Spinal muscular atrophy is an inherited condition that is caused when nerve cells that service the muscles don’t work properly, causing muscle weakness and wasting. In its most severe forms, SMA can cause paralysis and difficulty with the most basic functions of life such as eating, getting dressed and mobility. There is no known cure for SMA and many adults with SMA live with the fear of functional decline and further loss of independence.

  • Is it a common disease?

SMA is a rare genetic condition  that effects one in 10,000 babies. SMA is also carried in 1 in 40 people – these people carry a copy of the altered gene that causes the condition although they don’t have the condition themselves. The faulty gene is passed on from both  parents and each time they have a pregnancy they have a 1 in 4 chance of having a child with SMA.

  • What is the Trailblazer Challenge?

The trailblazer Challenge is a first of its kind initiative with Biogen, SMA Australia and Paralympian Dylan Alcott OAM – designed to identify what day to day challenges face our SMA community and how we can solve these challenges for them.

  • Why is this challenge so important for people living with SMA?

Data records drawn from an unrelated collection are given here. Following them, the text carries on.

(* ===== verification/Inode.v ===== *)
(** * Inodes: [ilock], [iupdate] and the layout of the inode blocks

    An inode on the disk is a structure of 64 bytes; [disk_inode] reads it from
    the logical disk. *)

From S2P Require Import Prelude Machine Spinlock Console Mem CString Kalloc Sched Sleeplock Ring Bytes Bio Cache Log Recovery Txn Fs FsView Balloc.

(** ** The structure [dinode] *)

(** The fields of an inode that are on the disk have their C types. *)
Record inode_ok (i : inode) : Prop := {
  io_type : - 2 ^ 15 ≤ i_type i < 2 ^ 15;
  io_major : - 2 ^ 15 ≤ i_major i < 2 ^ 15;
  io_minor : - 2 ^ 15 ≤ i_minor i < 2 ^ 15;
  io_nlink : - 2 ^ 15 ≤ i_nlink i < 2 ^ 15;
  io_size : 0 ≤ i_size i < 2 ^ 32;
  io_addrs : length (i_addrs i) = Z.to_nat (NDIRECT + 1) ∧ Forall (λ a, 0 ≤ a < 2 ^ 32) (i_addrs i)
}.

(** The bytes of the structure. *)
Definition dinode_bytes (i : inode) : list Z :=
  le_bytes 2 (i_type i) ++ le_bytes 2 (i_major i) ++ le_bytes 2 (i_minor i) ++ le_bytes 2 (i_nlink i) ++
  le_bytes 4 (i_size i) ++ flat_map (le_bytes 4) (i_addrs i).

(** The inode [j] with the disk fields of [i]. *)
Definition with_fields (i j : inode) : inode :=
  MkInode (i_dev j) (i_inum j) (i_ref j) (i_lock j) (i_valid j)
    (i_type i) (i_major i) (i_minor i) (i_nlink i) (i_size i) (i_addrs i).

Lemma length_words l : Z.of_nat (length (flat_map (le_bytes 4) l)) = 4 * Z.of_nat (length l).
Proof. induction l as [|v l IH]; [done|]. cbn [flat_map]. rw length_app length_le_bytes. cbn [length]. lia. Qed.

This challenge is so important because we need to provide better support for people living with SMA – their quality of life can be very poor and so this campaign is seeking to raise awareness about what those challenges are and then importantly, take the next steps in a virtual hackathon to solve those challenges and deliver meaningful solutions for people living with SMA.

  • What challenges do they face on a daily basis?

The challenges facing our SMA community are so diverse and far reaching – showering, getting in and out of the car, getting something off a high shelf, going to the supermarket. All of these actions we take for granted, are extremely difficult and near impossible for someone living with SMA.

  • What are you asking people to do?

If you are living with SMA, or have a family member of friend living with SMA – send us your challenge! Simply record the challenge you are facing on video and email it through to

  • Where can people go for more information?

I encourage everyone to jump on our website or Facebook page to learn more about the challenge. Visit or search “SMA Australia” on Facebook.

About the expert

Julie Cini, founded Spinal Muscular Atrophy Association of Australia after losing both of children to SMA in 2005 and 2007. In her life, Julie has faced incredible heartbreak including the tragic loss of her partner who was hit by a car in 2006, and her strength and determination has been channelled into ensuring those with SMA have the support, and resources they need to live their best possible lives.

Julie strongly believes in creating a future that encourages empowerment, resilience and compassions and by sharing her experiences, she hopes to encourage others to make that difference. Julie continues to leave legacies and in 2018 she successfully campaigned with the SMA community to have new treatments and a pre-genetic screening program made available for patients. Most recently in 2019, she successfully advocating for a new born screening heel test to be available for all babies at risk.

Image description: Headshot of Julie with short, brown and wavy hair, wearing a patterned blouse and necklace.